Lines below starting with the line with "settled (run reset [Wait 4500]) = true." and going on through the line with "fst (selectIndex (js_of_nat" must be output exactly; the rest of the records must be left out.

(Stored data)
________________________

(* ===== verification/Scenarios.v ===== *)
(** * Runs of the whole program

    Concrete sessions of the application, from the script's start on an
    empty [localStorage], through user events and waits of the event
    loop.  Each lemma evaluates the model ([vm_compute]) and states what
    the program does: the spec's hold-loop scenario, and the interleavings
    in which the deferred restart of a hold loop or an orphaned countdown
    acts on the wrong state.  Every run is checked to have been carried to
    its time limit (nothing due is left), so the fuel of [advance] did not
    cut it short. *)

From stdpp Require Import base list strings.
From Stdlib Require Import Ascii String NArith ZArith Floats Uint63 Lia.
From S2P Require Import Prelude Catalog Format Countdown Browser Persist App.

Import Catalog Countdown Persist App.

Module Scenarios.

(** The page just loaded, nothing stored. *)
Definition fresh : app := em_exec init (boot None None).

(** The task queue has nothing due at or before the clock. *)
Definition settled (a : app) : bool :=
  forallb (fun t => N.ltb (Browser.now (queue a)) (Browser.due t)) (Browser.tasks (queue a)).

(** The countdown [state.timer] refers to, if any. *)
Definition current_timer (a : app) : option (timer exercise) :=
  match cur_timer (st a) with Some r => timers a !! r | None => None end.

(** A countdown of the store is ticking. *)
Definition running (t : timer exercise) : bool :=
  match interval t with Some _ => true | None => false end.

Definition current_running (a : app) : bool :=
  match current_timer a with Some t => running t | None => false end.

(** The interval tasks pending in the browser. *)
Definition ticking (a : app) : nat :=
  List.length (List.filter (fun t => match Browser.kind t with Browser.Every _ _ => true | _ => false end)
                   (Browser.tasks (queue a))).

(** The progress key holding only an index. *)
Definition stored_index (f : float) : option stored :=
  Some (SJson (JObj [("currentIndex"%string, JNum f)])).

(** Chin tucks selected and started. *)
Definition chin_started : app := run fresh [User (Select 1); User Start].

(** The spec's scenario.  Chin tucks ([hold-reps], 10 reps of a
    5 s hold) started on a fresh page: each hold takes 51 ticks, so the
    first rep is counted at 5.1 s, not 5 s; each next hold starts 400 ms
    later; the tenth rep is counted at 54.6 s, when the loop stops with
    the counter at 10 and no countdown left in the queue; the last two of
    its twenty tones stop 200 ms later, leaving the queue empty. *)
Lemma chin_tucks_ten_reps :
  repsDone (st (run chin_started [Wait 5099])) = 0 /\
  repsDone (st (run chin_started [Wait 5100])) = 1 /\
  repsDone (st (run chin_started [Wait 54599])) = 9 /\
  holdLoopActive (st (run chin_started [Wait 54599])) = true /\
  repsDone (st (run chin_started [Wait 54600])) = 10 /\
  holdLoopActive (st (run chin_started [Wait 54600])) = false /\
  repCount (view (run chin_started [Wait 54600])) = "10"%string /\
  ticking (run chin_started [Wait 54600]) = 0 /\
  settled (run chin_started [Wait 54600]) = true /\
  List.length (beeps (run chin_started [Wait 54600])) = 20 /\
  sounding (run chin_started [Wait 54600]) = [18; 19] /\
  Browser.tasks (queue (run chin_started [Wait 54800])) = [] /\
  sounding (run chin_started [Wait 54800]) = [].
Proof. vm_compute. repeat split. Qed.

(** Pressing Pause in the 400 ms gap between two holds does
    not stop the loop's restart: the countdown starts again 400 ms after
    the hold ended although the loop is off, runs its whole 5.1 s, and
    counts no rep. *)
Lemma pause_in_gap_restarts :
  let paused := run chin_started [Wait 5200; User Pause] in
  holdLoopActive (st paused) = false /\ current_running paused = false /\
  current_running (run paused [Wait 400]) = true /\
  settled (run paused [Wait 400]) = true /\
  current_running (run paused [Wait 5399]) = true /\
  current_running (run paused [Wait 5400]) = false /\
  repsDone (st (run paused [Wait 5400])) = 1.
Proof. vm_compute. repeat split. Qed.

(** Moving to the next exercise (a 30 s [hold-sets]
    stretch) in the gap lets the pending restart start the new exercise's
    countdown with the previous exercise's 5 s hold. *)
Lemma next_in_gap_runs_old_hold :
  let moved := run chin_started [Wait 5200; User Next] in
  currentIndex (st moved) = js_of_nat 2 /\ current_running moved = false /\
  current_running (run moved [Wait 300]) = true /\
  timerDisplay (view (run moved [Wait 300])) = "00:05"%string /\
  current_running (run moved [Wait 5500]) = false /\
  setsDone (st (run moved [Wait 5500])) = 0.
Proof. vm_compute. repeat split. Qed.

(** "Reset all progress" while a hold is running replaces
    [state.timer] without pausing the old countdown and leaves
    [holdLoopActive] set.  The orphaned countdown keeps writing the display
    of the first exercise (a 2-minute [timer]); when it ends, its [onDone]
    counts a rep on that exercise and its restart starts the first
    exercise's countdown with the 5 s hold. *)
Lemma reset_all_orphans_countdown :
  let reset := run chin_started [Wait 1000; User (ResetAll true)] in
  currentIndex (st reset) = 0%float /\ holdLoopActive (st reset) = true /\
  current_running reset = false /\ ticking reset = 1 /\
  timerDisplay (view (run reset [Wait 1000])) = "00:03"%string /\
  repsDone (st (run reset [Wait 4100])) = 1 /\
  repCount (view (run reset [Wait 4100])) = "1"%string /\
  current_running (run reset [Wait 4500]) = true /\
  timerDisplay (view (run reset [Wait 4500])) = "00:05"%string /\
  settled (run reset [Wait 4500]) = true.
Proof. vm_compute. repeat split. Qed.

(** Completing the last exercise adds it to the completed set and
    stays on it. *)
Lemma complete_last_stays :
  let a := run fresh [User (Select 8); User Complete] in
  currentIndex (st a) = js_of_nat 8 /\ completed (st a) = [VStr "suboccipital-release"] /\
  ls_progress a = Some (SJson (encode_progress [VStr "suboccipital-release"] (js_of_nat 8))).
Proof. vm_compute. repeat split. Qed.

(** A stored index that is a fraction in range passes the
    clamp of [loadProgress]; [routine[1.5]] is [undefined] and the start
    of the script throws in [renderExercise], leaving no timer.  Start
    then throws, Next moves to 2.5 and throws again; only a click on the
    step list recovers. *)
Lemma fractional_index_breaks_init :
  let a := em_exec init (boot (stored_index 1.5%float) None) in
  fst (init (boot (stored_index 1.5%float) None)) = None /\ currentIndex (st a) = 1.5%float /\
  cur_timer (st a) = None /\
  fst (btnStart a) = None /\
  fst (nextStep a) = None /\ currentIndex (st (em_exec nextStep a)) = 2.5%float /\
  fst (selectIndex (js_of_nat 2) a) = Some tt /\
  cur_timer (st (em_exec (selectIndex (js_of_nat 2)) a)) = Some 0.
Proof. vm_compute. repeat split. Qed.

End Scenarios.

________________________

◆ TASK RESPONSE:
  settled (run reset [Wait 4500]) = true.
Proof. vm_compute. repeat split. Qed.

(** Completing the last exercise adds it to the completed set and
    stays on it. *)
Lemma complete_last_stays :
  let a := run fresh [User (Select 8); User Complete] in
  currentIndex (st a) = js_of_nat 8 /\ completed (st a) = [VStr "suboccipital-release"] /\
  ls_progress a = Some (SJson (encode_progress [VStr "suboccipital-release"] (js_of_nat 8))).
Proof. vm_compute. repeat split. Qed.

(** A stored index that is a fraction in range passes the
    clamp of [loadProgress]; [routine[1.5]] is [undefined] and the start
    of the script throws in [renderExercise], leaving no timer.  Start
    then throws, Next moves to 2.5 and throws again; only a click on the
    step list recovers. *)
Lemma fractional_index_breaks_init :
  let a := em_exec init (boot (stored_index 1.5%float) None) in
  fst (init (boot (stored_index 1.5%float) None)) = None /\ currentIndex (st a) = 1.5%float /\
  cur_timer (st a) = None /\
  fst (btnStart a) = None /\
  fst (nextStep a) = None /\ currentIndex (st (em_exec nextStep a)) = 2.5%float /\
  fst (selectIndex (js_of_nat 2) a) = Some tt /\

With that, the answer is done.